Calado e em silêncio, poderia faze-la ver o mesmo 20 anos depois, devidamente pago pelo dinheiro do abastado amante. Técnica ou moralmente, sem com isso procurar fundar uma psicoterapia de púlpito e de duvidável ética inabalável, desconfio que a omissão travestida de silêncio pseudo-justificável só faz com que a terapia se travista de um endosso para um mau uso das relações de norma e valor entre as pessoas. Ou dizendo de maneira crua: a psicoterapia não é uma bálsamos para qualquer dor, mas sobretudo um questionamento agudo sobre a natureza dessa mesma dor.

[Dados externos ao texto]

(** The process behind the set-up: everything listens and the status is SERVING. *)
Definition serve_init (st : Started) : proc :=
  mkProc (st_engine st) (st_offsets st) (bool_decide (is_Some (st_replication st)))
    (bool_decide (is_Some (st_resp st))) SERVING HttpListening 0 Accepting 0 0 SigWait InServe
    false [].

(** The deferred calls, last one first. *)
Definition deferreds (p : proc) : list deferred :=
  (if p_raft p then [ShutdownRaft] else []) ++ [CloseOffsets; CloseEngine].

(** ** What is done on the engine *)

(** The calls of the abstract store, and [Reset] with its result. *)
Inductive life_event := LStore (ev : event) | LReset (r : option reset_error).

Definition no_restart (c : Store.call) : Prop := match c with CRestart _ _ _ _ => False | _ => True end.

(** A call on the engine: a call of the abstract store; any fetch, which on a log
    with a failed write or a failing file the store says nothing about; snapshots
    and clock reads, which change no more than the clock; and [Reset]. *)
Inductive engine_work : Engine -> list life_event -> Engine -> Prop :=
| work_call e c ev e' :
    no_restart c -> allowed e c -> engine_step e c ev e' -> engine_work e [LStore ev] e'
| work_fetch e from limit r e' : Engine.Fetch from limit e = (e', Ret r) -> engine_work e [] e'
| work_reads e e' : same_but_clock e e' -> engine_work e [] e'
| work_reset e r e' : Reset e = (e', Ret r) -> engine_work e [LReset r] e'.

(** The abstract store through these: [Reset] empties it; one that fails leaves
    what readers see, but its file may be gone, so nothing of it is safe. *)
Inductive life_store : store -> list life_event -> store -> Prop :=
| lst_none s : life_store s [] s
| lst_event s tr s1 ev s2 :
    life_store s tr s1 -> store_step s1 ev s2 -> life_store s (tr ++ [LStore ev]) s2
| lst_reset s tr s1 : life_store s tr s1 -> life_store s (tr ++ [LReset None]) (mkStore [] [] 0)
| lst_reset_fails s tr s1 er :
    life_store s tr s1 -> life_store s (tr ++ [LReset (Some er)]) (mkStore (disk s1) (seen s1) 0).

(** ** Steps *)

(** The steps of the services and listeners, each with what it does on the
    engine.  RESP clients do not reset; [Serve] fails when [Accept] does, unless
    the server is being stopped. *)
Inductive work_step : proc -> list life_event -> proc -> Prop :=
| call_begins p : p_grpc p = Accepting -> work_step p [] (set_calls p (S (p_calls p)))
| watch_begins p : p_grpc p = Accepting -> work_step p [] (set_watches p (S (p_watches p)))
| request_begins p : p_http p = HttpListening -> work_step p [] (set_requests p (S (p_requests p)))
| call_engine p n evs e' :
    p_calls p = S n -> engine_work (p_engine p) evs e' -> work_step p evs (set_engine p e')
| call_offsets p n group o o' r :
    p_calls p = S n -> is_u64 o -> fits (o_log (p_offsets p)) (offset_record group o) ->
    Commit group o (p_offsets p) = (o', Ret r) -> work_step p [] (set_offsets p o')
| raft_engine p evs e' :
    p_raft p = true -> engine_work (p_engine p) evs e' -> work_step p evs (set_engine p e')
| resp_engine p evs e' :
    p_resp p = true -> engine_work (p_engine p) evs e' -> (forall r, evs <> [LReset r]) ->
    work_step p evs (set_engine p e')
| http_fails p : p_http p = HttpListening -> work_step p [] (set_http p HttpFailed)
| signalled p : p_sig p = SigWait -> work_step p [] (set_sig p SigStatus)
| serve_fails p :
    p_main p = InServe -> p_grpc p = Accepting ->
    work_step p [] (set_main (set_failed p) (Returning (deferreds p))).

(** What handlers and clients end. *)
Inductive ends_step : proc -> proc -> Prop :=
| call_ends p n : p_calls p = S n -> ends_step p (set_calls p n)
| watch_ends p n : p_watches p = S n -> ends_step p (set_watches p n)
| request_ends p n : p_requests p = S n -> ends_step p (set_requests p n).

(** The steps of the signal's goroutine and of [run]. *)
Inductive shut_step : proc -> proc -> Prop :=
| sig_status p : p_sig p = SigStatus -> shut_step p (set_sig (set_health p NOT_SERVING) SigHttp)
| sig_http p : p_sig p = SigHttp -> shut_step p (set_sig (set_http p HttpClosing) SigHttpWait)
| sig_http_done p :
    p_sig p = SigHttpWait -> p_requests p = 0%nat -> shut_step p (set_sig (set_http p HttpShut) SigGrpc)
| sig_stop p : p_sig p = SigGrpc -> shut_step p (set_sig (set_grpc p Draining) SigStopping)
| sig_drained p :
    p_sig p = SigStopping -> p_calls p = 0%nat -> p_watches p = 0%nat ->
    shut_step p (set_sig (set_grpc p Stopped) SigDone)
| serve_returns p :
    p_main p = InServe -> p_grpc p = Stopped -> shut_step p (set_main p (Returning (deferreds p)))
| defer_raft p ds :
    p_main p = Returning (ShutdownRaft :: ds) -> shut_step p (next_deferred (set_raft p false) ShutdownRaft ds)
| defer_offsets p ds o' r :
    p_main p = Returning (CloseOffsets :: ds) -> Streaming.Close (p_offsets p) = (o', Ret r) ->
    shut_step p (next_deferred (set_offsets p o') CloseOffsets ds)
| defer_engine p ds e' r :
    p_main p = Returning (CloseEngine :: ds) -> Engine.Close (p_engine p) = (e', Ret r) ->
    shut_step p (next_deferred (set_engine p e') CloseEngine ds)
| run_returns p : p_main p = Returning [] -> shut_step p (set_main p RunReturned).

(** When [run] has returned the process is gone. *)
Inductive life_step : proc -> list life_event -> proc -> Prop :=
| life_work p evs p' : p_main p <> RunReturned -> work_step p evs p' -> life_step p evs p'
| life_ends p p' : p_main p <> RunReturned -> ends_step p p' -> life_step p [] p'
| life_shut p p' : p_main p <> RunReturned -> shut_step p p' -> life_step p [] p'.

Inductive life_run : proc -> list life_event -> proc -> Prop :=
| life_none p : life_run p [] p
| life_then p tr p1 evs p2 : life_run p tr p1 -> life_step p1 evs p2 -> life_run p (tr ++ evs) p2.

(** ** Closing and resetting an idle log *)

(** An idle log whose file changed no byte. *)
Lemma keep_file w h f' :
  log_inv w h -> f_data f' = f_data (w_file w) -> f_synced f' = f_synced (w_file w) ->
  log_inv (set_file w f') h.
Proof.
  intros [Hw Hl Hf H5] Hd Hs. split; cbn; rewrite ?Hs; [|done|by intros; apply Hf|done].
  apply set_file_inv; [done..|]. rewrite Hs. apply Hw.
Qed.

(** Nothing is buffered between two calls, so closing changes no byte. *)
Lemma Close_idle w h :
  log_inv w h -> exists w' e, Wal.Close w = (w', Ret e) /\ log_inv w' h /\
    f_synced (w_file w') = f_synced (w_file w) /\ (e = None -> f_closed (w_file w') = true).
Proof.
  assert (Hsame : set_io w (w_file w, w_w w) = w) by (by destruct w).
  intros Hlog. pose proof Hlog as [Hw Hl Hf H5]. unfold Wal.Close, mbind, GoM_bind. cbn.
  rewrite Hl. unfold zoom, io_of. destruct (b_err (w_w w)) as [er|] eqn:Hb.
  { rewrite (bufio_Flush_stuck _ _ er) by done. do 2 eexists. split; [reflexivity|].
    rewrite Hsame. by split_and!. }
  unfold bufio_Flush. rewrite Hb, Hf by done. rewrite Hsame.
  unfold File_Close, syscall, mbind, GoM_bind. cbn.
  destruct (f_closed (w_file w)) eqn:Ec; cbn; do 2 eexists; (split; [reflexivity|]);
    (split; [by apply keep_file|]); by split_and!.
Qed.

Lemma simulates_log e st w' safe' :
  simulates e st -> log_inv w' (disk st) ->
  (safe' = 0 \/ safe' = safe st /\ f_synced (w_file w') = f_synced (w_file (e_log e))) ->
  simulates (set_log e w') (mkStore (disk st) (seen st) safe').
Proof.
  intros [[Hlog Ht Ha Hi] Hsafe] Hw Hs. split; [by split|]. cbn.
  destruct Hs as [->|[-> Hsy]]; [by left|]. destruct Hsafe as [|[Hp Hd]]; [by left|right].
  split; [done|]. by rewrite Hsy.
Qed.

Lemma engine_close e st :
  simulates e st -> exists e' r, Engine.Close e = (e', Ret r) /\ simulates e' st /\
    (r = None -> f_closed (w_file (e_log e')) = true).
Proof.
  intros Hsim. destruct (Close_idle _ _ (ei_log _ _ _ (proj1 Hsim))) as (w' & r & E & Hlog' & Hsy & Hcl).
  exists (set_log e w'), r. split; [unfold Engine.Close; by erewrite zoom_ret by exact E|].
  split; [|done]. pose proof (simulates_log e st w' (safe st) Hsim Hlog' (or_intror (conj eq_refl Hsy))).
  by destruct st.
Qed.
Definition fit_am_hv_scan (mcas : list MeasMCA) (voltages gains : list Q)
    (fig_titles vlines : bool) : M (list fit_result) :=
  emit (Printed "Fitting Am HV scan");;
  '(axes, _, _) ← create_subplot_grid (Z.of_nat (length mcas));
  when fig_titles (emit (Suptitle "Am fits"));;
  '(max_ch, ymax) ← scan_limits mcas;
  fits ← scan_loop
    (λ i mca,
       ax ← scan_axes axes voltages gains max_ch ymax i mca;
       fit_am mca ax THRESHOLD_LEVEL CUT_WIDTH_MULT None vlines)
    0 mcas [];
  emit (SaveFig "am_scan_fits");;
  mret fits.

Definition fit_fe_hv_scan (mcas : list MeasMCA) (voltages gains : list Q)
    (threshold_level cut_width_mult : Q) (fig_titles vlines : bool) : M (list fe_result) :=
  emit (Printed "Fitting Fe HV scan");;
  '(axes, _, _) ← create_subplot_grid (Z.of_nat (length mcas));
  when fig_titles (emit (Suptitle "Fe fits"));;
  '(max_ch, ymax) ← scan_limits mcas;
  fits ← scan_loop
    (λ i mca,
       ax ← scan_axes axes voltages gains max_ch ymax i mca;
       fit_fe mca ax threshold_level cut_width_mult false None vlines)
    0 mcas [];
  emit (SaveFig "fe_scan_fits");;
  mret fits.


(** *** Observing a run *)

Definition heap_of {A} (x : heap * list event * res A) : heap := x.1.1.
Definition events_of {A} (x : heap * list event * res A) : list event := x.1.2.
Definition result_of {A} (x : heap * list event * res A) : res A := x.2.

(** The computation leaves the store as it found it. *)
Definition readonly {A} (m : M A) : Prop := ∀ h, heap_of (m h) = h.

(** The computation leaves every array of the store it is given as it is:
    the store it returns has at least the same arrays, each with the same
    contents. *)
Definition frame {A} (m : M A) : Prop := ∀ h, h ⊆ heap_of (m h).

(** A Hoare triple over the stores that extend [h0]: the computation keeps
    every array of [h0] as it is, emits only events that satisfy [Ev], and
    a value it returns satisfies [Post]. *)
Definition triple {A} (h0 : heap) (m : M A) (Ev : event → Prop) (Post : A → Prop) : Prop :=
  ∀ h, h0 ⊆ h →
    h0 ⊆ heap_of (m h) ∧
    Forall Ev (events_of (m h)) ∧
    ∀ a, result_of (m h) = inr a → Post a.

Definition is_curve_fit (ev : event) : Prop :=
  match ev with CurveFit _ _ _ _ _ => True | _ => False end.

(** Every seed fit is made on a window of the array [cnts] as the store
    [h0] has it: its [x] is an index array and its [y] is that array at
    those indices. *)
Definition window_of (h0 : heap) (cnts : loc) (ev : event) : Prop :=
  match ev with
  | CurveFit _ x y _ _ =>
      ∀ c, h0 !! cnts = Some c → ∃ cut, x = inject_Z <$> cut ∧ np_take c cut = inr y
  | _ => True
  end.
(** * CodeXR: query grounding and response assembly

  A shallow embedding of the pipeline of the CodeXR assistant:
  the category classifier and the static knowledge selector
  ([app.py], [streamlit_app.py]), the response schema ([schemas.py]),
  the offline document index and the error debugger
  ([phase2_3_framework.py]) and the web search agent
  ([langchain_search.py]).

  Python strings are modelled as [string] and the text is taken to be
  ASCII: [str.lower] changes the letters A-Z only and [str.split] cuts
  at ASCII white space.  Python integers are [Z].  Dictionaries whose
  iteration order matters are association lists in insertion order.
  Calls that may raise return a [Py.result]. *)

From Stdlib Require Import ZArith QArith Lia List Ascii String Sorted.
From stdpp Require Import base list strings gmap.
Import ListNotations.
Open Scope string_scope.
Open Scope Z_scope.

(** ** Python primitives *)

Module Py.

(** Exceptions that the modelled code can meet. *)
Inductive exn : Type :=
| KeyError (key : string)
| OverflowError
| OperationalError (msg : string)
| ProviderError (msg : string).

(** The outcome of a call that may raise. *)
Inductive result (A : Type) : Type :=
| Ok (a : A)
| Raise (e : exn).
Arguments Ok {A} a.
Arguments Raise {A} e.

Definition bind {A B} (r : result A) (k : A -> result B) : result B :=
  match r with
  | Ok a => k a
  | Raise e => Raise e
  end.

Definition newline : ascii := ascii_of_nat 10.
Definition dquote : ascii := ascii_of_nat 34.
Definition grave : ascii := ascii_of_nat 96.

(** [lines] joins the lines of a multi-line literal with newlines. *)
Fixpoint lines (ls : list string) : string :=
  match ls with
  | [] => EmptyString
  | [l] => l
  | l :: rest => l ++ String newline (lines rest)
  end.

(** The sources' literals contain double quotes; they are written
    here with a grave accent (which no modelled literal contains)
    and [unq] puts the double quotes back. *)
Fixpoint unq (s : string) : string :=
  match s with
  | EmptyString => EmptyString
  | String c s' =>
      String (if Ascii.eqb c grave then dquote else c) (unq s')
  end.

(** [str.lower] on ASCII text. *)
Definition lower_char (c : ascii) : ascii :=
  let n := nat_of_ascii c in
  if ((65 <=? n) && (n <=? 90))%nat then ascii_of_nat (n + 32) else c.

Fixpoint lower (s : string) : string :=
  match s with
  | EmptyString => EmptyString
  | String c s' => String (lower_char c) (lower s')
  end.

(** [sub in s]: [sub] occurs in [s] as a contiguous substring. *)
Fixpoint contains (sub s : string) : bool :=
  String.prefix sub s ||
  match s with
  | EmptyString => false
  | String _ s' => contains sub s'
  end.

(** [s.startswith(p)] *)
Definition startswith (s p : string) : bool := String.prefix p s.

(** [s[:n]] *)
Definition slice_to (n : nat) (s : string) : string := substring 0 n s.

(** [len(s)] *)
Definition len (s : string) : Z := Z.of_nat (String.length s).

(** [sum(1 for w in ws if w in s)], also [sum(w in s for w in ws)]. *)
Definition count_in (ws : list string) (s : string) : Z :=
  Z.of_nat (List.length (List.filter (fun w => contains w s) ws)).

(** [any(w in s for w in ws)] *)
Definition any_in (ws : list string) (s : string) : bool :=
  existsb (fun w => contains w s) ws.

(** The characters [str.split()] treats as separators (ASCII). *)
Definition is_space (c : ascii) : bool :=
  let n := nat_of_ascii c in
  (((9 <=? n) && (n <=? 13)) || ((28 <=? n) && (n <=? 32)))%nat.

(** [s.split()]: maximal runs of non-blank characters. *)
Fixpoint split_from (s : string) (word : option string) : list string :=
  match s with
  | EmptyString =>
      match word with
      | Some w => [w]
      | None => []
      end
  | String c s' =>
      if is_space c then
        match word with
        | Some w => w :: split_from s' None
        | None => split_from s' None
        end
      else
        split_from s'
          (Some (match word with
                 | Some w => w ++ String c EmptyString
                 | None => String c EmptyString
                 end))
  end.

Moralismo barato ou missão cultural?

Como bem diz Bernard Shaw, apenas batedores de carteira e homens que batem em mulheres agüentam peças de segunda em que se propalam moralismos excessivos. Homens de bem, cumpridores de seus deveres civis e pagadores de seus impostos, diz Shaw, não agüentam segundos um discurso cheio de referências radicais a normas morais, normalmente de gosto dúbio e vezo farisaico.

Concordo e termino dizendo que se há uma gama de comportamentos em que a transgressão é um sintoma, esses merecem o silêncio e a paciência da labuta terapêutica para desmontar-lhes adequadamente a estrutura subjacente. Porém, quando a transgressão tornou-se hábito coletivo, arraigado na formação das pessoas, então ou bem entendemos que não cabe examinar esse quesito, ou então o silêncio é omissão covarde, utilitária e amoral. Pode não redundar tensões e mesmo rupturas com certas ordens vigentes, mas para isso retira da psicoterapia sua grandiosidade de instrumento de interpretação da cultura individual e coletiva, de seus valores e de suas desvios.

Henrique Schützer Del Nero é médico psiquiatra. Professor-colaborador da Escola Politécnica da Universidade de São Paulo (Laboratório de Sistemas Integráveis - Núcleo de Ciência Cognitiva) é autor de O Sítio da Mente: pensamento, emoção e vontade no cérebro humano.